Kritik an der Entwicklung der Kölner Innenstadt
Die Führungsebene von Galeria hatte sich in der Vergangenheit bereits kritisch zur Situation in Köln geäußert. In einem Interview mit der „Süddeutschen Zeitung“ im Dezember bezeichneten die damaligen Chefs die Domstadt als Negativbeispiel für Stadtentwicklung.
Sie warfen der Stadtpolitik vor, die Innenstadt vernachlässigt zu haben. Insbesondere auf der Schildergasse, einer der meistfrequentierten Einkaufsstraßen Deutschlands, sei ein „schleichender Verfall“ zu beobachten. Dieser äußere sich durch zunehmenden Leerstand, eine hohe Fluktuation bei den Geschäften und eine abnehmende Kaufkraft der Besucher.
Die Bedeutung für die Hohe Straße
Die Kritik der Konzernführung ist auch für den Standort Hohe Straße relevant. Ein unattraktives Umfeld kann die Kundenfrequenz und damit den Umsatz eines Warenhauses direkt beeinflussen. Langfristig könnte die Lage vor allem dann kritisch werden, wenn der Mietvertrag für das Gebäude ausläuft und über neue, möglicherweise höhere Konditionen verhandelt werden muss. Ein schwächelnder Standort hat in solchen Verhandlungen eine deutlich schlechtere Position.
Wie geht es weiter?
Die Zukunft des traditionsreichen Warenhauses bleibt somit vorerst ungewiss. Während das lokale Management ein klares Bekenntnis zum Standort abgibt, schwebt die angespannte finanzielle Lage des Gesamtkonzerns wie ein Damoklesschwert über allen Filialen.

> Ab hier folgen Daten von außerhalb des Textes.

(* ===== verification/SysCalls.v ===== *)
(** * The promises of the system calls

    Every call that is not given one of the arguments the kernel fails to
    check keeps the processes well formed; then what forking, waiting,
    reading and changing the directory do. *)

From S2P Require Import Prelude.
From S2P Require Import Libk.
From S2P Require Import BlockIO.
From S2P Require Import Ext2.
From S2P Require Import Elf.
From S2P Require Import Sys.
From S2P Require Import SysProps.
From S2P Require Import SysCwd.
From S2P Require Semaphore.

(** The same machine when another process runs. *)
Definition switch_to (pid : nat) (s : sys) : sys :=
  mkSys (procs s) (fds s) (sems s) pid (ready s) (fs_current s) (cwd s) (console s) (keyboard s).

(** The [i]-th word on the user's stack. *)
Definition argument (p : PCB) (esp i : Z) : Z := le (slice (mem p) (esp + 4 * i) 4).

(** What has been stored is what is there. *)
Lemma slice_blit m a b : slice (blit m a b) a (List.length b) = b.
Proof.
  apply list_eq. intros k. destruct (decide (k < List.length b)%nat) as [Hk|Hk].
  - rewrite slice_lookup by lia. rewrite blit_in by lia. f_equal. lia.
  - rewrite !lookup_ge_None_2; rewrite ?length_slice; done || lia.
Qed.

Lemma stored_word m a v : 0 ≤ v < 2 ^ 32 → le (slice (blit m a (word v)) a 4) = v.
Proof. intros Hv. change 4%nat with (List.length (word v)). rewrite slice_blit. by apply le_word. Qed.

Section calls.
Context (ide : BlockIO sys) (disk : Z → Z) (Hide : ∀ s0, Content ide (λ s, s = s0) disk).
Context (fs : Ext2) (root : Node) (ioAPIC localAPIC : Z) (max_string : nat).
Context (nodes : Z → option (list Z)) (dirs : Z → option (list entry)) (Him : image ide disk fs nodes dirs).
Context (Hnodes : ∀ n, in_image fs nodes n → node_ok ide disk n) (Hroot : in_image fs nodes root).

Lemma node_at_in_image j n : node_at fs nodes j = Some n → in_image fs nodes n.
Proof. unfold node_at. destruct (nodes j) as [d|] eqn:Ej; [|done]. intros [= <-]. by exists j, d. Qed.

(** The directory can be changed to the path. *)
Definition good_cd (s : sys) (path : Z) : Prop :=
  ∃ p q t i, procs s !! current_ s = Some p ∧ string_at ioAPIC localAPIC (mem p) path q ∧ cwd_is (cwd s) t ∧
             here fs nodes s i ∧ roomy ioAPIC localAPIC t q path ∧ does_not_stop dirs i (cd_result t q).2.

Lemma keep_changeDir s path :
  wf fs nodes s → good_cd s path → wp (changeDir ide fs root ioAPIC localAPIC path) (keeps fs nodes) s.
Proof.
  intros Hwf (p & q & t & i & E & Hs & Hc & Hh & Hroom & Hstop).
  eapply (wp_changeDir ide disk Hide fs root ioAPIC localAPIC nodes dirs Him s p path q t i); try done.
  intros c Hc'. apply (wf_same fs nodes s); try done; simpl; [|by eexists].
  intros n. destruct (cd_result t q).2 as [| |w]; simpl; [by intros [= <-]|by apply node_at_in_image|].
  destruct (resolve dirs i (parts w)); [by apply node_at_in_image|done..].
Qed.

Lemma keep_pwd s : wf fs nodes s → wp pwd (keeps fs nodes) s.
Proof.
  intros Hwf. unfold pwd. apply wp_bind, wp_get, wp_bind. destruct (wf_cwd _ _ _ Hwf) as [t Ht].
  eapply wp_cwd_end; [exact Ht|]. apply wp_bind, wp_modify, wp_ret.
  apply (wf_same fs nodes s); try done; [apply (wf_here _ _ _ Hwf)|by exists t].
Qed.

(** *** Running a program *)

(** A store keeps the state well formed. *)
Lemma keep_store a b (Q : () → sys → Prop) s :
  wf fs nodes s → user_range ioAPIC localAPIC a (Z.of_nat (List.length b)) → (∀ s', wf fs nodes s' → Q () s') →
  wp (store ioAPIC localAPIC a b) Q s.
Proof.
  intros Hwf Hr HQ. destruct (wf_cur_process _ _ s Hwf) as (p & E & Hp). eapply wp_store; [done|done|].
  apply HQ, wf_with_process; [done|by apply wf_set_mem].
Qed.

Definition bytes_of (argv : list (Z * list Z)) : Z := Z.of_nat (List.length (concat (map snd argv))).

Lemma keep_push_strings argv e (Q : Z → sys → Prop) s :
  wf fs nodes s → e < 2 ^ 32 → user_range ioAPIC localAPIC (e - bytes_of argv) (2 * bytes_of argv) →
  (∀ s', wf fs nodes s' → Q (e - bytes_of argv) s') → wp (push_strings ioAPIC localAPIC argv e) Q s.
Proof.
  revert e s. induction argv as [|[a b] argv IH]; intros e s Hwf He Hr HQ; cbn [push_strings].
  - apply wp_ret. replace e with (e - bytes_of []) by (unfold bytes_of; simpl; lia). by apply HQ.
  - assert (Hb : bytes_of ((a, b) :: argv) = Z.of_nat (List.length b) + bytes_of argv).
    { unfold bytes_of. cbn [map concat snd]. rewrite length_app. lia. }
    rewrite Hb in Hr, HQ. assert (0 ≤ bytes_of argv) by (unfold bytes_of; lia).
    pose proof Hr as (Hlo & Hhi & _). apply wp_bind, keep_store; [done|eapply user_range_part; [exact Hr|lia..]|].
    intros s1 Hwf1. rewrite u32_small by lia. apply IH; [done|lia|eapply user_range_part; [exact Hr|lia..]|].
    intros s2 Hwf2. replace (e - _ - bytes_of argv) with (e - (Z.of_nat (List.length b) + bytes_of argv)) by lia. by apply HQ.
Qed.

Lemma keep_push_pointers argv e (Q : Z → sys → Prop) s :
  let n := Z.of_nat (List.length argv) in
  wf fs nodes s → user_range ioAPIC localAPIC (e - 4 * n) (4 * n + 4) →
  (∀ s', wf fs nodes s' → Q (e - 4 * n) s') → wp (push_pointers ioAPIC localAPIC argv e) Q s.
Proof.
  cbv zeta. revert e s Q. induction argv as [|[a b] argv IH]; intros e s Q Hwf Hr HQ; cbn [push_pointers].
  - apply wp_ret. replace e with (e - 4 * Z.of_nat (List.length (@nil (Z * list Z)))) by (simpl; lia). by apply HQ.
  - rewrite length_cons in Hr, HQ. pose proof Hr as (Hlo & Hhi & _).
    apply wp_bind, IH; [done|eapply user_range_part; [exact Hr|lia..]|]. intros s1 Hwf1.
    apply wp_bind, keep_store; [done|eapply user_range_part; [exact Hr|simpl; lia..]|]. intros s2 Hwf2.
    apply wp_ret. rewrite u32_small by lia.
    replace (e - 4 * Z.of_nat (List.length argv) - 4) with (e - 4 * Z.of_nat (S (List.length argv))) by lia. by apply HQ.
Qed.

(** The memory of the process that runs. *)
Definition memory_now (s : sys) : memory := match procs s !! current_ s with Some p => mem p | None => λ _, 0 end.

(** An executable found from the root, whose segments go to user memory. *)
Definition good_program (path : list Z) : Prop :=
  ∃ j n, resolve dirs (number root) (parts path) = Found j ∧ node_at fs nodes j = Some n ∧
    executable (node_io ide n) (node_content disk n) ∧ segments_fit (user_range ioAPIC localAPIC) (node_content disk n).

(** Room on the new stack, for the strings, whose first goes above the top
    and the others below, the pointers, and three words. *)
Definition stack_room (argv : list (Z * list Z)) : Prop :=
  let n := Z.of_nat (List.length argv) in
  user_range ioAPIC localAPIC (0xefffe000 - bytes_of argv - 4 * n - 8) (2 * bytes_of argv + 4 * n + 12).

Lemma keep_execl junk1 junk2 s path argv :
  (∀ a, 0 ≤ disk a < 256) → wf fs nodes s → 0 ∉ path → Z.of_nat (List.length path) < int_max → good_program path → stack_room argv →
  wp (execl ide fs root ioAPIC localAPIC junk1 junk2 path argv) (keeps fs nodes) s.
Proof.
  intros Hdisk Hwf H0 Hlen (j & n & Hres & En & Hex & Hfit) Hroom. unfold execl.
  destruct Hroot as (i & d & Ei & Eroot). assert (Er : Some root = node_at fs nodes i) by (unfold node_at; by rewrite Ei, Eroot).
  assert (Hi : is_Some (nodes i)) by (by exists d). rewrite Eroot in Hres. cbn [number] in Hres.
  destruct (wf_cur_process _ _ s Hwf) as (p & E & Hp). unfold stack_room in Hroom. cbv zeta in Hroom.
  set (k := Z.of_nat (List.length argv)) in *. assert (0 ≤ bytes_of argv) by (unfold bytes_of; lia). assert (0 ≤ k) by lia.
  pose proof Hroom as (Hlo & Hhi & _). assert (Hsub : ∀ b m, 0xefffe000 - bytes_of argv - 4 * k - 8 ≤ b → 0 ≤ m →
    b + m ≤ 0xefffe000 + bytes_of argv + 4 → user_range ioAPIC localAPIC b m).
  { intros b m ? ? ?. eapply user_range_part; [exact Hroom|lia..]. }
  apply wp_bind. eapply wp_cur; [done|]. apply wp_bind, wp_put, wp_bind, keep_push_strings; [|lia|apply Hsub; lia|].
  { apply wf_with_process; [done|]. destruct Hp as [L1 L2 L3 L4]. split; [exact L1|apply live_empty..|exact L4]. }
  intros s1 Hwf1. apply wp_bind, keep_store; [done|apply Hsub; simpl; lia|]. intros s2 Hwf2. rewrite u32_small by lia.
  apply wp_bind, keep_push_pointers; [done|fold k; apply Hsub; lia|]. fold k. intros s3 Hwf3.
  apply wp_bind, keep_store; [done|apply Hsub; simpl; lia|]. intros s4 Hwf4. rewrite (u32_small (_ - 4)) by lia.
  apply wp_bind, keep_store; [done|apply Hsub; simpl; lia|]. intros s5 Hwf5.
  apply wp_bind. rewrite Er. eapply (wp_find ide disk Hide fs nodes dirs Him); [done|done|done|by rewrite Hres|].
  intros r Hr. rewrite Hres, En in Hr. destruct Hr as [-> _]. apply wp_bind.
  eapply (wp_load _ memory_now (user_range ioAPIC localAPIC) (wf fs nodes) _ (node_io ide n) (node_content disk n) _ _ junk1 junk2
            (λ _ _, True)); [done|done|done|done|done|].
  intros s6 Hwf6 _. by apply wp_ret.
  Unshelve.
  - intros a b Q s6 Hwf6 Hr HQ. destruct (wf_cur_process _ _ s6 Hwf6) as (p6 & E6 & Hp6). eapply wp_store; [done|done|].
    apply HQ; [by apply wf_with_process, wf_set_mem|]. unfold memory_now. simpl. by rewrite lookup_insert_eq, E6.
  - intros a. apply Hdisk.
  - intros m. apply node_io_content; [|by apply Hnodes, (node_at_in_image j)].
    destruct (Hide s) as [Hb Hsz _]. split; [done|done|]. intros k' s6 Hk Hlt [Hwf6 Em].
    eapply wp_mono; [by apply (co_read _ _ _ (Hide s6))|]. by intros b s7 [-> ->].
Qed.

Die kommenden Monate werden zeigen, ob es dem Unternehmen gelingt, seine wirtschaftliche Situation zu stabilisieren. Für Köln steht viel auf dem Spiel: Ein Verlust des Galeria-Hauses auf der Hohe Straße wäre nicht nur ein schwerer Schlag für die Mitarbeiter, sondern auch für die Attraktivität und Vitalität der gesamten Innenstadt.